Thursday, June 4, 2020

COPS GO POWER MAD AND BADGE HEAVY

By Tom Moran

Howie, you were a cop for a long time. When’s the last time you heard or read about a white man being pulled from his Mercedes near his home on River Oaks Boulevard, being handcuffed, put on his face and had a police officer keep a knee on his neck for nine minutes?

Some of what we see is racism but a lot of what happens is that police officers go power mad and badge heavy and their departments let them get away with it. After all, they are THE LAW.

Take everyone’s favorite narc, Gerald Goines. Long before he lied on a search warrant affidavit and got two people killed, he was a blight on law enforcement.
In the early 1990s, I was representing a lot of indigent defendants and I saw a lot of police reports with Goines’s name on them. The typical scenario was that a group of black men would be standing in someone’s front yard about midnight talking. Goines would roll up, demand they produce picture IDs, then bust those who didn’t have them. Usually at least one would have a rock of crack on him.


The problem was that there is no law generally requiring a US citizen to carry any kind of ID except for special circumstances such as driving. And, by that time the Supreme Court had twice ruled that police had no general right to demand that anyone identify themselves unless there were facts that the person had committed or was about to commit a crime. And, the legislature passed a law saying no one has to identify (give their name, address and date of birth) themselves unless they are LAWFULLY detained or arrested.

Uniformly, the prosecutors would offer my client probation that day and I had to tell them their arrest was illegal and they could sit in jail for a few months to win or they could plead guilty and go home that day.

Was/is Goines a racist? Well, he’s African-American but he could still hate blacks who live in the Third or Fourth Ward. There’s no doubt that he was a badge heavy cop who didn’t give a damn what the law said.

He and a lot of other officers have a feeling of entitlement because they wear a badge and carry a gun.

In my opinion, police training and culture creates an “us or them” attitude coupled with police officers’ attitudes that the most important thing is “officer safety.” We saw a perfect example of this just last week when a Fort Bend County deputy sheriff shot and killed a uniformed Fort Bend deputy constable while both were searching a vacant house. The deputy sheriff saw something moving and he shot.

When I was a soldier, my soldiers had rules of engagement that generally prevented them from just firing up anything they thought might be a danger to them. In Iraq, where I did not serve, cell phones were used to set off IEDs. Should a US soldier be allowed to kill anyone making a call on a cell phone? I don’t think so.

I expect my police officers to do exactly what I expected soldiers under my command: make sure a potential target is a danger to you or others. Don’t just shoot. Yes, my soldiers were risking their lives by holding fire. I never expected my soldiers to get killed. I expected them to risk their lives. Why should police be different.

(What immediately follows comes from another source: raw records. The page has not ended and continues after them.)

(** A query without special characters keeps the rows whose text contains
    it, letters compared without case. *)
Lemma text_predicate_plain column q :
  PyStr.truthy q = true ->
  existsb PyRe.special (PyStr.chars q) = false ->
  exists p, text_predicate column q = Val p
            /\ forall m, p m = match column m with
                             | Some s => icontains q s
                             | None => false
                             end.
Proof.
  intros T P. unfold text_predicate. rewrite T.
  rewrite (PyReFacts.compile_plain q P). eexists. split; [reflexivity|].
  intros m. cbv beta. destruct (column m) as [s|]; [|reflexivity].
  apply PyReFacts.search_literal.
Qed.

(** The title query "matrix" keeps a row titled "The Matrix Reloaded". *)
Lemma matrix_title_example :
  exists p, text_predicate title (PyStr.strip "matrix") = Val p
            /\ forall m, title m = Some "The Matrix Reloaded" -> p m = true.
Proof.
  eexists. split; [reflexivity|]. intros m E. cbv beta. rewrite E.
  vm_compute. reflexivity.
Qed.

(** When the text fields compile and both numeric fields are rejected, the
    report holds the year's message and then the rating's. *)
Lemma both_messages_reported data q st D p1 p2 p5 p6 my mr :
  nth_error st data = Some D ->
  text_predicate title (PyStr.strip (title_entry q)) = Val p1 ->
  text_predicate genre (PyStr.strip (genre_entry q)) = Val p2 ->
  text_predicate actors (PyStr.strip (actor_entry q)) = Val p5 ->
  text_predicate director (PyStr.strip (director_entry q)) = Val p6 ->
  snd (year_predicate (PyStr.strip (release_date_entry q))) = [my] ->
  snd (rating_predicate (PyStr.strip (rating_entry q))) = [mr] ->
  run data q st = Val (search_error [my; mr]).
Proof.
  intros H E1 E2 E5 E6 Y R.
  assert (B : all_blank q = false).
  { unfold all_blank. cbn [PyStr.any existsb].
    destruct (PyStr.truthy (PyStr.strip (release_date_entry q))) eqn:T.
    - now rewrite !orb_true_r.
    - unfold year_predicate in Y. rewrite T in Y. discriminate. }
  rewrite (invalid_field_report data q st D p1 p2 p5 p6 H B E1 E2 E5 E6);
    rewrite Y, R; [reflexivity | discriminate].
Qed.

(** ** The types of the text columns: facts *)

Lemma text_filter_typed_on_text d column query fd st :
  field_on_text query d ->
  text_filter_typed d column query fd st = text_filter column query fd st.
Proof.
  unfold text_filter_typed, text_filter. intros [T | ->].
  - now rewrite T.
  - destruct (PyStr.truthy query); [| reflexivity].
    unfold bind, deref, lift, str_accessor.
    destruct (nth_error st fd); reflexivity.
Qed.

(** Where every field that is filled in is on an object column, the program
    with column types is [search_data]. *)
Lemma search_data_typed_on_text types data q st :
  field_on_text (PyStr.strip (title_entry q)) (title_dtype types) ->
  field_on_text (PyStr.strip (genre_entry q)) (genre_dtype types) ->
  field_on_text (PyStr.strip (actor_entry q)) (actors_dtype types) ->
  field_on_text (PyStr.strip (director_entry q)) (director_dtype types) ->
  search_data_typed types data q st = search_data data q st.
Proof.
  intros F1 F2 F5 F6. unfold search_data_typed, search_data.
  destruct (negb (PyStr.any _)); [reflexivity|].
  unfold bind.
  rewrite (text_filter_typed_on_text _ _ _ _ _ F1).
  destruct (text_filter title _ data st) as [[fd1| |] st1]; try reflexivity.
  rewrite (text_filter_typed_on_text _ _ _ _ _ F2).
  destruct (text_filter genre _ fd1 st1) as [[fd2| |] st2]; try reflexivity.
  destruct (year_filter _ fd2 [] st2) as [[[fd3 e3]| |] st3];
    try reflexivity.
  destruct (rating_filter _ fd3 e3 st3) as [[[fd4 e4]| |] st4];
    try reflexivity.
  rewrite (text_filter_typed_on_text _ _ _ _ _ F5).
  destruct (text_filter actors _ fd4 st4) as [[fd5| |] st5];
    try reflexivity.
  rewrite (text_filter_typed_on_text _ _ _ _ _ F6).
  reflexivity.
Qed.

Lemma search_data_typed_object_columns data q st :
  search_data_typed object_columns data q st = search_data data q st.
Proof. apply search_data_typed_on_text; right; reflexivity. Qed.

Lemma text_filter_typed_no_value d column query fd st :
  PyStr.truthy query = true -> d <> object_dtype ->
  (forall df, nth_error st fd = Some df ->
     text_filter_typed d column query fd st = (Raised AttributeError, st))
  /\ forall fd', fst (text_filter_typed d column query fd st) <> Val fd'.
Proof.
  intros T N. unfold text_filter_typed. rewrite T.
  unfold bind, deref, lift, str_accessor. split.
  - intros df ->. destruct d; [contradiction | reflexivity | reflexivity].
  - intros fd'. destruct (nth_error st fd); [| discriminate].
    destruct d; [contradiction | discriminate | discriminate].
Qed.

(** On a loaded table whose title column is all missing, every search with
    the title field filled in ends in [AttributeError], before anything
    else is looked at. *)
Lemma all_missing_title_raises types data q st D :
  nth_error st data = Some D ->
  as_loaded D types ->
  all_missing (map title D) = true ->
  PyStr.truthy (PyStr.strip (title_entry q)) = true ->
  search_data_typed types data q st = (Raised AttributeError, st).
Proof.
  intros H (L & _) A T. unfold search_data_typed.
  cbn [PyStr.any existsb]. rewrite T. cbn [orb negb].
  unfold bind at 1.
  assert (N : title_dtype types <> object_dtype)
    by (rewrite (L A); discriminate).
  now rewrite (proj1 (text_filter_typed_no_value _ title _ data st T N) D H).
Qed.

(** A search with a field filled in whose column is not an object column
    never completes. *)
Lemma field_off_text_never_completes types data q st o :
  (PyStr.truthy (PyStr.strip (title_entry q)) = true
   /\ title_dtype types <> object_dtype)
  \/ (PyStr.truthy (PyStr.strip (genre_entry q)) = true
      /\ genre_dtype types <> object_dtype)
  \/ (PyStr.truthy (PyStr.strip (actor_entry q)) = true
      /\ actors_dtype types <> object_dtype)
  \/ (PyStr.truthy (PyStr.strip (director_entry q)) = true
      /\ director_dtype types <> object_dtype) ->
  run_typed types data q st <> Val o.
Proof.
  intros C. unfold run_typed, search_data_typed.
  assert (B : PyStr.any [PyStr.strip (title_entry q);
                         PyStr.strip (genre_entry q);
                         PyStr.strip (release_date_entry q);
                         PyStr.strip (rating_entry q);
                         PyStr.strip (actor_entry q);
                         PyStr.strip (director_entry q)] = true).
  { cbn [PyStr.any existsb].
    destruct C as [[T _] | [[T _] | [[T _] | [T _]]]]; rewrite T;
      now rewrite ?orb_true_r. }
  rewrite B. cbn [negb]. unfold bind.
  destruct (text_filter_typed (title_dtype types) title _ data st)
    as [[fd1| |] st1] eqn:E1; try discriminate.
  destruct (text_filter_typed (genre_dtype types) genre _ fd1 st1)
    as [[fd2| |] st2] eqn:E2; try discriminate.
  destruct (year_filter _ fd2 [] st2) as [[[fd3 e3]| |] st3];
    try discriminate.
  destruct (rating_filter _ fd3 e3 st3) as [[[fd4 e4]| |] st4];
    try discriminate.
  destruct (text_filter_typed (actors_dtype types) actors _ fd4 st4)
    as [[fd5| |] st5] eqn:E5; try discriminate.
  destruct (text_filter_typed (director_dtype types) director _ fd5 st5)
    as [[fd6| |] st6] eqn:E6; try discriminate.
  exfalso.
  destruct C as [[T N] | [[T N] | [[T N] | [T N]]]].
  - apply (proj2 (text_filter_typed_no_value _ title _ data st T N) fd1).
    now rewrite E1.
  - apply (proj2 (text_filter_typed_no_value _ genre _ fd1 st1 T N) fd2).
    now rewrite E2.
  - apply (proj2 (text_filter_typed_no_value _ actors _ fd4 st4 T N) fd5).
    now rewrite E5.
  - apply (proj2 (text_filter_typed_no_value _ director _ fd5 st5 T N) fd6).
    now rewrite E6.
Qed.

(** On object columns a missing cell is a non-match: the mask of
    [str.contains] is false there, also for a pattern that matches the
    empty text, and a row whose title, genre, actors or director is missing
    is in no table shown for a query with that field filled in. *)
Lemma missing_text_never_shown :
  (forall col pat mask i,
     str_contains col pat = Val mask ->
     nth_error col i = Some None -> nth_error mask i = Some false)
  /\ str_contains [Some ""; None] "()" = Val [true; false]
  /\ (forall data q st D rows m,
        nth_error st data = Some D ->
        run data q st = Val (ResultTable rows) ->
        In m rows ->
        (PyStr.strip (title_entry q) <> "" -> title m <> None)
        /\ (PyStr.strip (genre_entry q) <> "" -> genre m <> None)
        /\ (PyStr.strip (actor_entry q) <> "" -> actors m <> None)
        /\ (PyStr.strip (director_entry q) <> "" -> director m <> None)).
Proof.
  split; [exact str_contains_missing|].
  split; [vm_compute; reflexivity|].
  intros data q st D rows m H R I.
  rewrite (run_single_pass _ _ _ _ H) in R.
  apply single_pass_table in R
    as (p1 & p2 & p5 & p6 & E1 & E2 & E5 & E6 & _ & _ & ->).
  apply filter_In in I as [_ I].
  repeat (apply andb_true_iff in I as [I ?]).
  assert (G : forall column query p,
             text_predicate column query = Val p -> p m = true ->
             query <> "" -> column m <> None).
  { intros column query p E P Q N.
    rewrite (text_predicate_missing column query p m E) in P;
      [discriminate | | exact N].
    destruct query; [contradiction | reflexivity]. }
  repeat split; eauto.
Qed.
(** X13. After any run of the engine from freshly created tasks,
    [GET /tasks/{id}/result] answers for a COMPLETED task with the value
    its handler returns and a completion time; for a FAILED task with the
    error its handler raises and a retry count of [max(1, MAX_RETRIES)];
    and for a PENDING task with the still-processing message. *)
Theorem result_endpoint_after_run ops w task_id row :
  map_Forall (λ _ t, as_created t) (store w) ->
  store (exec settings ops w).1 !! task_id = Some row ->
  (Task.status row = COMPLETED ->
     ∃ r c, execute_task task_id row = Return r ∧
            get_task_result task_id (exec settings ops w).1 =
              Ok (ResultOutcome "completed" (Some r) (Some c))) ∧
  (Task.status row = FAILED ->
     ∃ e, execute_task task_id row = Raise e ∧
          get_task_result task_id (exec settings ops w).1 =
            Ok (ResultFailed "failed" (Some e) (Z.max 1 (MAX_RETRIES settings)))) ∧
  (Task.status row = PENDING ->
     get_task_result task_id (exec settings ops w).1 =
       Ok (StillProcessing "pending" "Task is still processing")).
Proof.
  intros Hnew Hrow.
  assert (Hok : map_Forall (history_consistent settings) (store w)).
  { intros k t Hk. apply as_created_history. by apply (Hnew k). }
  destruct (exec_keeps_history ops w Hok _ _ Hrow) as (_ & Hfailed & Hcompleted).
  unfold get_task_result. rewrite Hrow. split_and!.
  - intros Hst. destruct (Hcompleted Hst) as (r & c & Hres & Hc & Hex).
    exists r, c. split; [done|]. rewrite Hst, Hres, Hc.
    rewrite bool_decide_eq_false_2 by (by intros [|]).
    by rewrite bool_decide_eq_false_2.
  - intros Hst. destruct (Hfailed Hst) as (Hrc & e & He & Hex).
    exists e. split; [done|]. rewrite Hst, He, Hrc.
    rewrite bool_decide_eq_false_2 by (by intros [|]).
    by rewrite bool_decide_eq_true_2.
  - intros Hst. rewrite Hst. by rewrite bool_decide_eq_true_2 by (by left).
Qed.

Police officers owe everyone they deal with a duty to treat them with respect. They aren’t going to get respect until they give it.

One last thought on feelings of entitlement by police officers. When I was a kid growing up in Austin, the man who lived two doors down was a retired Houston police officer. He was jealous of the veterans benefits my father received which he did not. He thought he should have gotten them because during World War II, he was deferred from the draft because he was a police officer patrolling Houston and risking his life every day.

On the other hand, he slept in his own bed every night along with his wife. He had access to three hot meals a day, hot showers and clean clothes. And, he got a pretty good pension from the City of Houston for the rest of his life.

In 1943, my father got on a ship not knowing where he was going and not knowing when — if ever — he would ever see my mother again. He was being sent someplace where there were people with tanks, aircraft, artillery, machine guns and rifles whose job was to kill him. Because of my father’s job and age, he wasn’t in the infantry and his war was still pretty reasonable when it came to danger and privations. On the other hand, he was in London when V-1 and V-2 rocket were dropping on the city.

After all these years, I’ve never gotten over that retired police officer’s feeling of entitlement.